> **YOUR GOAL**:
Below are entries; output exactly the lines from the one with "The subscription closure" to the one with "closure reaches the", both included, and nothing else.
DATASET CONTENT below:
(** C1 (as amended): with all eight candidates inside the image and
    computed without overflow, and scores that are numbers,
    [selectBestPatch] returns a copy of the candidate with the minimal
    score, and among candidates tied for the minimum the first one in the
    order of [kDirs], which is E, SE, S, SW, W, NW, N, NE. *)
Theorem selectBestPatch_first_minimal (h : heap) (image : Mat)
    (center : Point) (radius : Z) :
  valid h image → 0 ≤ radius →
  (∀ d, d ∈ kDirs → no_overflow center radius d = true) →
  (∀ d, d ∈ kDirs → inBounds image center radius d = true) →
  finite_scores h image center radius kDirs →
  ∃ d px best h',
    selectBestPatch image center radius h = Ok (best, h') ∧
    contents h' best = Some px ∧
    firstMinimalIn h image center radius kDirs d px ∧
    (∀ d', d' ∈ kDirs →
       ∃ px', candidatePixels h image center radius d' = Some px' ∧
              SFleb (patchVariance px) (patchVariance px') = true).
Proof.
  intros Hv Hr Hno Hall Hfin.
  destruct (selectBestPatch_spec h image center radius Hv)
    as [[_ (d & Hd & Hb & Hview)]|(best & k & Hok & Hcases)].
  { destruct (inBounds_patchView image center radius d Hr (Hno d Hd) Hb)
      as [v Hv']. congruence. }
  destruct Hcases as [(_ & _ & Hnone)|Hchosen].
  - exfalso.
    destruct (inBounds_pixels h image center radius dir_E Hv Hr) as [px Hpx].
    { apply Hno. by left. }
    { apply Hall. by left. }
    specialize (Hnone dir_E px ltac:(by left) Hpx).
    rewrite SFltb_infinity in Hnone; [done|].
    apply (Hfin dir_E); [by left|done].
  - destruct Hchosen as (pre & d & post & px & v & a & Hsplit & Hpx & _ & _ & _
                         & _ & Hc & _ & _ & Hpre & Hpost).
    assert (Hd : d ∈ kDirs).
    { rewrite Hsplit. apply elem_of_app. right. by left. }
    assert (Hin : ∀ d', d' ∈ pre ∨ d' ∈ post → d' ∈ kDirs).
    { intros d' Hd'. rewrite Hsplit. apply elem_of_app.
      destruct Hd' as [?|?]; [by left|right; by right]. }
    exists d, px, best, (h ++ k).
    split; [done|]. split; [done|]. split.
    + exists pre, post. split_and!; [done..| |].
      * intros d' px' Hd' Hpx'. apply (Hpre d'); [done..|].
        apply is_finite_not_nan, (Hfin d'); [|done]. apply Hin. by left.
      * intros d' px' Hd' Hpx'. apply SFltb_false_le.
        -- by apply (Hpost d').
        -- by apply (Hfin d).
        -- apply (Hfin d'); [|done]. apply Hin. by right.
    + intros d' Hd'.
      destruct (inBounds_pixels h image center radius d' Hv Hr
                  (Hno d' Hd') (Hall d' Hd')) as [px' Hpx'].
      exists px'. split; [done|].
      pose proof (Hfin d' px' Hd' Hpx') as Hfin'.
      rewrite Hsplit in Hd'. apply elem_of_app in Hd' as [Hd'|Hd'].
      * apply SFltb_le, (Hpre d'); [done..|]. by apply is_finite_not_nan.
      * apply elem_of_cons in Hd' as [->|Hd'].
        -- rewrite Hpx in Hpx'. injection Hpx' as <-. by apply SFleb_refl.
        -- apply SFltb_false_le; [by apply (Hpost d')|by apply (Hfin d)|done].
Qed.
(** [df[test(df[c])]] *)
Definition where_col (df : DataFrame) (c : string) (test : Cell -> bool)
  : Res DataFrame :=
  match col_index c (columns df) with
  | Some i => Ok (filter_rows df i test)
  | None => Raise (KeyError c)
  end.

Fixpoint indices (cs : list string) (cols : list string) : Res (list nat) :=
  match cs with
  | [] => Ok []
  | c :: cs' =>
      match col_index c cols with
      | Some i => res_map (cons i) (indices cs' cols)
      | None => Raise (KeyError c)
      end
  end.

(** [df[[c1, ..., cn]]] *)
Definition take_columns (df : DataFrame) (cs : list string) : Res DataFrame :=
  res_map (fun ix => {| columns := cs;
                        rows := map (fun r => map (fun i => cell_at i r) ix)
                                    (rows df) |})
          (indices cs (columns df)).

Fixpoint remove_nth {A} (i : nat) (l : list A) : list A :=
  match l, i with
  | [], _ => []
  | _ :: l', O => l'
  | x :: l', S i' => x :: remove_nth i' l'
  end.

Fixpoint set_nth {A} (i : nat) (v : A) (l : list A) : list A :=
  match l, i with
  | [], _ => []
  | _ :: l', O => v :: l'
  | x :: l', S i' => x :: set_nth i' v l'
  end.

(** [df.drop(columns=[c])] *)
Definition drop_column (df : DataFrame) (c : string) : Res DataFrame :=
  match col_index c (columns df) with
  | Some i => Ok {| columns := remove_nth i (columns df);
                    rows := map (remove_nth i) (rows df) |}
  | None => Raise (KeyError c)
  end.

(** [df[c] = f(df[c'])] for a label [c] that is new to the frame. *)
Definition add_column (df : DataFrame) (c c' : string) (f : Cell -> Cell)
  : Res DataFrame :=
  match col_index c' (columns df) with
  | Some i => Ok {| columns := columns df ++ [c];
                    rows := map (fun r => r ++ [f (cell_at i r)]) (rows df) |}
  | None => Raise (KeyError c')
  end.

(** [df.geometry = g(df.geometry)], element-wise; a missing geometry stays
    missing. *)
Definition map_geometry (f : G -> G) (df : DataFrame) : Res DataFrame :=
  match col_index "geometry" (columns df) with
  | Some i =>
      Ok {| columns := columns df;
            rows := map (fun r => match cell_at i r with
                                  | CGeom g => set_nth i (CGeom (f g)) r
                                  | _ => r
                                  end) (rows df) |}
  | None => Raise AttributeError
  end.

(** [df.explode(index_parts=False, ignore_index=True)]: one row per single
    part, the other cells repeated; the index is the row position.  A
    missing geometry has no part ([shapely.get_parts] skips it), so its row
    yields none. *)
Definition explode (df : DataFrame) : Res DataFrame :=
  match col_index "geometry" (columns df) with
  | Some i =>
      Ok {| columns := columns df;
            rows := flat_map
                      (fun r => match cell_at i r with
                                | CGeom g =>
                                    map (fun p => set_nth i (CGeom p) r) (parts g)
                                | _ => []
                                end) (rows df) |}
  | None => Raise AttributeError
  end.

(** [df.geometry], as a list of cells. *)
Definition geometry (df : DataFrame) : Res (list Cell) :=
  match col_index "geometry" (columns df) with
  | Some i => Ok (map (cell_at i) (rows df))
  | None => Raise AttributeError
  end.
(** ** The queue a subscription starts from *)

(** C2. When there is no queue document for (subscriber, topic), the
    initialization of the subscription writes one whose [processingEvents]
    are the events of the topic's log, in order, one entry per event, each
    with [tries = 0], and whose [processedEvents] is empty; in particular,
    after the events of a list have been published to the topic, the new
    queue holds an entry for each of them after those of the events logged
    before.  When there is a queue document, it is the one loaded and
    nothing is written.

    The subscription closure runs this initialization between the update
    of the tables and the replay.  For a subscription that is not a
    duplicate and finds no queue document, the first effect of the closure
    is the write of that document; it is the document on disk when the
    replay starts and the one the replay is given, also after the events of
    a list have been published.  For one that finds a queue document, the
    closure reaches the replay with the directory as it was and no effect
    added, and the replay is given the document found. *)
Theorem queue_initialization subscriber topic w :
  (queueOf subscriber topic w = None →
   let q0 :=
     {| queue_subscriber := subscriber; queue_topic := topic;
        processedEvents := [];
        processingEvents := seeded <$> eventsOf topic w |} in
   loadDomainTopicQueue subscriber topic w =
     (Resolved q0, wrote (queueFileName subscriber topic) q0 w) ∧
   queueOf subscriber topic
     (run (loadDomainTopicQueue subscriber topic) w) = Some q0 ∧
   length (processingEvents q0) = length (eventsOf topic w) ∧
   (∀ k e, eventsOf topic w !! k = Some e →
           processingEvents q0 !! k =
           Some (Processing.mk (Logged.eventId e) (Logged.content e) 0)) ∧
   Forall (λ v, Processing.tries v = 0) (processingEvents q0)) ∧
  (queueOf subscriber topic w = None →
   ∀ l,
     queueOf subscriber topic
       (run (publishAll topic l >> loadDomainTopicQueue subscriber topic) w) =
     Some {| queue_subscriber := subscriber; queue_topic := topic;
             processedEvents := [];
             processingEvents := seeded <$> (eventsOf topic w ++ l) |}) ∧
  (∀ q, queueOf subscriber topic w = Some q →
        loadDomainTopicQueue subscriber topic w = (Resolved q, w) ∧
        run (loadDomainTopicQueue subscriber topic) w = w) ∧
  (∀ ref eventHandler,
     topic ∉ so_topics (subscriberObjAt ref subscriber w) →
     queueOf subscriber topic w = None →
     let q0 :=
       {| queue_subscriber := subscriber; queue_topic := topic;
          processedEvents := [];
          processingEvents := seeded <$> eventsOf topic w |} in
     let w0 :=
       wrote (queueFileName subscriber topic) q0
         (bound ref subscriber topic w) in
     subscription ref subscriber topic eventHandler w =
       (replay eventHandler subscriber topic q0 >>
        emitterOn {| l_topic := topic; l_subscriber := subscriber;
                     l_handler := eventHandler |}) w0 ∧
     queueOf subscriber topic w0 = Some q0 ∧
     ∃ tr,
       trace (run (subscription ref subscriber topic eventHandler) w) =
       trace w ++ WriteQueue (queueFileName subscriber topic) q0 :: tr) ∧
  (∀ ref eventHandler l,
     topic ∉ so_topics (subscriberObjAt ref subscriber w) →
     queueOf subscriber topic w = None →
     let w1 := run (publishAll topic l) w in
     ∃ tr,
       trace (run (subscription ref subscriber topic eventHandler) w1) =
       trace w1 ++
       WriteQueue (queueFileName subscriber topic)
         {| queue_subscriber := subscriber; queue_topic := topic;
            processedEvents := [];
            processingEvents := seeded <$> (eventsOf topic w ++ l) |} :: tr) ∧
  (∀ ref eventHandler q,
     topic ∉ so_topics (subscriberObjAt ref subscriber w) →
     queueOf subscriber topic w = Some q →
     let w0 := bound ref subscriber topic w in
     subscription ref subscriber topic eventHandler w =
       (replay eventHandler subscriber topic q >>
        emitterOn {| l_topic := topic; l_subscriber := subscriber;
                     l_handler := eventHandler |}) w0 ∧
     disk w0 = disk w ∧ trace w0 = trace w).
Proof.
  split_and!.
  - intros Hq q0.
    pose proof (loadDomainTopicQueue_absent subscriber topic w Hq) as Hrun.
    fold q0 in Hrun. split_and!.
    + exact Hrun.
    + unfold run. rewrite Hrun. apply queueOf_wrote.
    + subst q0. simpl. apply length_fmap.
    + intros k e He. subst q0. simpl. rewrite list_lookup_fmap, He. done.
    + subst q0. simpl. apply Forall_fmap, Forall_true. done.
  - intros Hq l.
    destruct (publishAll_log topic l (queueFileName subscriber topic) w Hq)
      as (Hres & Hnone & Hlog).
    unfold run in *. unfold bind.
    destruct (publishAll topic l w) as [[[]|e] w1]; simpl in *; [|discriminate].
    rewrite (loadDomainTopicQueue_absent subscriber topic w1 Hnone).
    simpl. rewrite queueOf_wrote. unfold backfilled. by rewrite Hlog.
  - intros q Hq. unfold run.
    by rewrite (loadDomainTopicQueue_present subscriber topic w q Hq).
  - intros ref eventHandler Hnin Hq q0 w0.
    pose proof (subscription_start ref subscriber topic eventHandler w Hnin)
      as Hstart.
    rewrite Hq in Hstart. split_and!.
    + exact Hstart.
    + apply queueOf_wrote.
    + by apply subscription_first_write.
  - intros ref eventHandler l Hnin Hq w1.
    destruct (publishAll_log topic l (queueFileName subscriber topic) w Hq)
      as (_ & Hnone & Hlog).
    fold w1 in Hnone, Hlog.
    destruct (subscription_first_write ref subscriber topic eventHandler w1)
      as [tr Htr]; [|exact Hnone|].
    + subst w1. by rewrite publishAll_subscriberObjAt.
    + exists tr. rewrite Htr. unfold backfilled. by rewrite Hlog.
  - intros ref eventHandler q Hnin Hq w0.
    pose proof (subscription_start ref subscriber topic eventHandler w Hnin)
      as Hstart.
    rewrite Hq in Hstart. by split_and!.
Qed.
End of DATASET CONTENT.
> **OUTPUT BELOW**:
    The subscription closure runs this initialization between the update
    of the tables and the replay.  For a subscription that is not a
    duplicate and finds no queue document, the first effect of the closure
    is the write of that document; it is the document on disk when the
    replay starts and the one the replay is given, also after the events of
    a list have been published.  For one that finds a queue document, the
    closure reaches the replay with the directory as it was and no effect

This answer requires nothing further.